= Beginning of Section =
(** * slack-weather-radar-map: the slash-command handler of [src/index.ts]

  A shallow embedding of the handler that answers [/amesh <prefecture> <mode>]
  with a rain-radar image (mode [now]) or an animated GIF (mode [today], or
  the forecast by default), and the properties of its specification.

  The program:
  - [Moment]: the part of moment-timezone the handler uses (an instant with
    a UTC offset, day/hour/minute arithmetic, [format('YYYYMMDDHHmm')]);
    [Calendar]: the Gregorian calendar, against which the format is proved.
  - [Js], [Url]: template strings, and [buildImageUrl] with the process
    environment it reads.
  - [Table]: the [prefectures] object and JavaScript property lookup on it.
  - [Promise]: outcomes of asynchronous operations and [Promise.all].
  - [Bot]: the world the handler acts on (Slack, the map service, the canvas
    and the GIF encoder) and the handler itself.  The handler is a function
    of an environment that fixes how every asynchronous operation ends, and
    when and in which order the responses of the map service arrive; it
    returns the calls it made and the rejections that the runtime reported
    as unhandled, in order, and the state of the canvas and encoder.
  - [Spec], [Sample]: statements of the specification and sample
    environments.
  - [Config], [More]: the name of the slash command, and what further
    statements about the handler need: the requests it sends to Slack, the
    calls of the chain behind the frames, projections of the trace.

  The proofs: [CalendarFacts], [PromiseFacts], [BotFacts], [SampleFacts],
  [MoreFacts], [TextFacts], [ChainFacts], [RunFacts], [StampFacts]; then
  the properties C1 to C10, and the further properties X1 to X24. *)

From Stdlib Require Import ZArith Lia Bool Ascii.
From stdpp Require Import gmap strings list pretty.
= End of Section =
Assigned task — Nothing may be dropped or altered; repeat every record in full.

Output for this task —
(** * slack-weather-radar-map: the slash-command handler of [src/index.ts]

  A shallow embedding of the handler that answers [/amesh <prefecture> <mode>]
  with a rain-radar image (mode [now]) or an animated GIF (mode [today], or
  the forecast by default), and the properties of its specification.

  The program:
  - [Moment]: the part of moment-timezone the handler uses (an instant with
    a UTC offset, day/hour/minute arithmetic, [format('YYYYMMDDHHmm')]);
    [Calendar]: the Gregorian calendar, against which the format is proved.
  - [Js], [Url]: template strings, and [buildImageUrl] with the process
    environment it reads.
  - [Table]: the [prefectures] object and JavaScript property lookup on it.
  - [Promise]: outcomes of asynchronous operations and [Promise.all].
  - [Bot]: the world the handler acts on (Slack, the map service, the canvas
    and the GIF encoder) and the handler itself.  The handler is a function
    of an environment that fixes how every asynchronous operation ends, and
    when and in which order the responses of the map service arrive; it
    returns the calls it made and the rejections that the runtime reported
    as unhandled, in order, and the state of the canvas and encoder.
  - [Spec], [Sample]: statements of the specification and sample
    environments.
  - [Config], [More]: the name of the slash command, and what further
    statements about the handler need: the requests it sends to Slack, the
    calls of the chain behind the frames, projections of the trace.

  The proofs: [CalendarFacts], [PromiseFacts], [BotFacts], [SampleFacts],
  [MoreFacts], [TextFacts], [ChainFacts], [RunFacts], [StampFacts]; then
  the properties C1 to C10, and the further properties X1 to X24. *)

From Stdlib Require Import ZArith Lia Bool Ascii.
From stdpp Require Import gmap strings list pretty.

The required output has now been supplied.